DIRECTIONS FOR THIS TASK: Given the listing below, write out exactly the lines starting with the line that has "(* ===== verification/Md5.v ===== *)" and going on through the line that has "Definition G (x", both kept.

THE DATA:
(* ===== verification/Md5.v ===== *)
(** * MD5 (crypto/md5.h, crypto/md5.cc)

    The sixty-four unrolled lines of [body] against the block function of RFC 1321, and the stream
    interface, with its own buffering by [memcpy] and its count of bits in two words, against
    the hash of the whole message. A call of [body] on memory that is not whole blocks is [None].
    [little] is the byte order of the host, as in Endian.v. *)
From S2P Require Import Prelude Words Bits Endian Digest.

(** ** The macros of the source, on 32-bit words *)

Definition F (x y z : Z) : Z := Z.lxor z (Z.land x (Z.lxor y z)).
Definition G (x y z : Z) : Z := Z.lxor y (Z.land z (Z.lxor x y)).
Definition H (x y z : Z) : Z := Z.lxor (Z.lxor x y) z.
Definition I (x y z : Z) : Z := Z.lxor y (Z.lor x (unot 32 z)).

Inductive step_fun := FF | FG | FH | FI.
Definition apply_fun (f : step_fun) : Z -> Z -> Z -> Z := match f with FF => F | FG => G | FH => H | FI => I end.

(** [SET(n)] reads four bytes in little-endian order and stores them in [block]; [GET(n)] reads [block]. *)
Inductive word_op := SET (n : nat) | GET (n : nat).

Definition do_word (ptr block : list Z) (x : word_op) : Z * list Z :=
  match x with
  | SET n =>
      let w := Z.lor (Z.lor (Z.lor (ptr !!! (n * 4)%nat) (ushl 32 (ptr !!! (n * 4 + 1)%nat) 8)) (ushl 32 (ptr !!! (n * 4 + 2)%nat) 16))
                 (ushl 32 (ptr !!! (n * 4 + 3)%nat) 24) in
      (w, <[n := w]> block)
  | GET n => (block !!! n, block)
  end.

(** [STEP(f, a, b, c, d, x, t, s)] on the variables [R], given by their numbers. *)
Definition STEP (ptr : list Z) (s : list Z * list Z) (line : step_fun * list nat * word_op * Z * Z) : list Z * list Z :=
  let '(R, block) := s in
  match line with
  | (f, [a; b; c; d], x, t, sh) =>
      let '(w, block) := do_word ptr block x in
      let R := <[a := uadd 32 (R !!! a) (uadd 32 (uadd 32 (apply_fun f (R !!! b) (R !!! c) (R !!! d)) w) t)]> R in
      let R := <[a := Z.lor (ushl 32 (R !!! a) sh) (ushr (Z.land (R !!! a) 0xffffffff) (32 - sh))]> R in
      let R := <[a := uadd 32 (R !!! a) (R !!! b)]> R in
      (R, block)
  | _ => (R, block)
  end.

==

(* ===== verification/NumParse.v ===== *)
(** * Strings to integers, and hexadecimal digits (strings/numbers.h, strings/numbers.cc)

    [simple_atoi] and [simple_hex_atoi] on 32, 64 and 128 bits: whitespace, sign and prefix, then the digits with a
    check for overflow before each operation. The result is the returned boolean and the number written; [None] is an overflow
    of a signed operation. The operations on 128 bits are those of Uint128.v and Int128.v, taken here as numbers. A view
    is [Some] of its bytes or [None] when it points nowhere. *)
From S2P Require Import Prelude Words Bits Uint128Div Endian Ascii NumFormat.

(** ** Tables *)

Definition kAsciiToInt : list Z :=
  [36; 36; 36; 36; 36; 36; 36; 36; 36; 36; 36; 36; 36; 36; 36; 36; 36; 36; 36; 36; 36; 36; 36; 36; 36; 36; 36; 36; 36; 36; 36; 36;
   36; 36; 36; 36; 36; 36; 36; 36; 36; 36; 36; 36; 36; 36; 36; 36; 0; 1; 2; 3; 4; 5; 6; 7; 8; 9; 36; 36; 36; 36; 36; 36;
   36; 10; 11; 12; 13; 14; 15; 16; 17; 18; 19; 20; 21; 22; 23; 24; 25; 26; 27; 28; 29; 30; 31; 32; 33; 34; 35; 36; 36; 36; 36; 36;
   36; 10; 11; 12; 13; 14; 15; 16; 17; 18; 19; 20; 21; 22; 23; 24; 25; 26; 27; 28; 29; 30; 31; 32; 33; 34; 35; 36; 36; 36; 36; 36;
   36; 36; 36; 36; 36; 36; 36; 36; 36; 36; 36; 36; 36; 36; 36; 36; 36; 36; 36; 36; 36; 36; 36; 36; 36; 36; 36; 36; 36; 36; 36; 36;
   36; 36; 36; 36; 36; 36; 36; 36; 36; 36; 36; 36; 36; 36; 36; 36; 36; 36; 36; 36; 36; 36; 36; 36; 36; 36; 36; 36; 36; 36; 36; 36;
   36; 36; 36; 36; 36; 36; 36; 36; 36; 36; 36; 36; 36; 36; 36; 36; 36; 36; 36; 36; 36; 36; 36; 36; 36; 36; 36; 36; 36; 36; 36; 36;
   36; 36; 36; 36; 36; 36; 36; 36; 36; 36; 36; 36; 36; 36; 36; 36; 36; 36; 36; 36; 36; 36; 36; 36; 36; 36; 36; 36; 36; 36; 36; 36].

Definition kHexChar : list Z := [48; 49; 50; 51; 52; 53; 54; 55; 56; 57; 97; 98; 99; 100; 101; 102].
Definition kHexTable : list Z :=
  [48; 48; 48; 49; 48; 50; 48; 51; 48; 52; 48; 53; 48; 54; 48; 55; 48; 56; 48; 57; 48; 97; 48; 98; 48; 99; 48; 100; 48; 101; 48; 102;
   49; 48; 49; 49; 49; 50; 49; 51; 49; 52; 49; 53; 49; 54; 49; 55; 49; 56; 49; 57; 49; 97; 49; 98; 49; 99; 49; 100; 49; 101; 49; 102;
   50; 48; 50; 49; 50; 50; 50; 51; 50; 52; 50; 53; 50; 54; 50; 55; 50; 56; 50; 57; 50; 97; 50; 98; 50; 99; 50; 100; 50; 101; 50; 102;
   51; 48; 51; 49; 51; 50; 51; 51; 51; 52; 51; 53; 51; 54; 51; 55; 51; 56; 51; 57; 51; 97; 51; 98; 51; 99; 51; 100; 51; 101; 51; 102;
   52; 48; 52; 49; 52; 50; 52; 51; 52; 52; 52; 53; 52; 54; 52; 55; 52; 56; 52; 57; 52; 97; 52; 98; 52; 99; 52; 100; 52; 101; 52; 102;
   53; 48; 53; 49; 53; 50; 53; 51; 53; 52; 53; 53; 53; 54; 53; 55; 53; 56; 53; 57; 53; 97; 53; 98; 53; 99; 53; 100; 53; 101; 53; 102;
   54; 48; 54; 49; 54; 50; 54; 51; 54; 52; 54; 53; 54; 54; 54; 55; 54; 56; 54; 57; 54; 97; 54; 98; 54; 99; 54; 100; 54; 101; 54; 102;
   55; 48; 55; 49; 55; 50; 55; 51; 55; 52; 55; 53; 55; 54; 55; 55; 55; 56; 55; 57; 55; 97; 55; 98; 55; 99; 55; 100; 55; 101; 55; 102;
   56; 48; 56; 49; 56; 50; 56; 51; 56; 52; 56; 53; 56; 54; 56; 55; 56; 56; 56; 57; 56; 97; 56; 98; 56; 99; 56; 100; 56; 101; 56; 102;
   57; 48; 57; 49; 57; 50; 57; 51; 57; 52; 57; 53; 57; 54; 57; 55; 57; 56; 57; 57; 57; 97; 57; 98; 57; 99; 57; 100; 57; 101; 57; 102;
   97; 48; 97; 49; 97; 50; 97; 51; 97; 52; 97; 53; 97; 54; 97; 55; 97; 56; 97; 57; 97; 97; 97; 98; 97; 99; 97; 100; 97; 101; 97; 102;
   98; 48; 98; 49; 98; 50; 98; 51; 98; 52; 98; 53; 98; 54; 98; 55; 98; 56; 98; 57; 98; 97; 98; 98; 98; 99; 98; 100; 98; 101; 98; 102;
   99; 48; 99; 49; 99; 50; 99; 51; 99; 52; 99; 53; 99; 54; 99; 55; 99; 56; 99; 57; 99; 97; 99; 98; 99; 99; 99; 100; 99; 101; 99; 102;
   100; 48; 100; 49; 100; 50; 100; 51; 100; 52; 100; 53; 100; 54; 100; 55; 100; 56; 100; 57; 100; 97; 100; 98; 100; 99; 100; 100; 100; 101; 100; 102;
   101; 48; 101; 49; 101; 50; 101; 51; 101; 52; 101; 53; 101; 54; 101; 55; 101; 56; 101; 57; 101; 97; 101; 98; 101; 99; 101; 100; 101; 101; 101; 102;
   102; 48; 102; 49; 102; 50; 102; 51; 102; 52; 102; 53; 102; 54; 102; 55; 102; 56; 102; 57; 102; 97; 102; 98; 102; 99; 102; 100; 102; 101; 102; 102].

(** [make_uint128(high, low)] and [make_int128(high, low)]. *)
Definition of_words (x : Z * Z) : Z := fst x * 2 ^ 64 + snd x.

WRITTEN SOLUTION:
(* ===== verification/Md5.v ===== *)
(** * MD5 (crypto/md5.h, crypto/md5.cc)

    The sixty-four unrolled lines of [body] against the block function of RFC 1321, and the stream
    interface, with its own buffering by [memcpy] and its count of bits in two words, against
    the hash of the whole message. A call of [body] on memory that is not whole blocks is [None].
    [little] is the byte order of the host, as in Endian.v. *)
From S2P Require Import Prelude Words Bits Endian Digest.

(** ** The macros of the source, on 32-bit words *)

Definition F (x y z : Z) : Z := Z.lxor z (Z.land x (Z.lxor y z)).
Definition G (x y z : Z) : Z := Z.lxor y (Z.land z (Z.lxor x y)).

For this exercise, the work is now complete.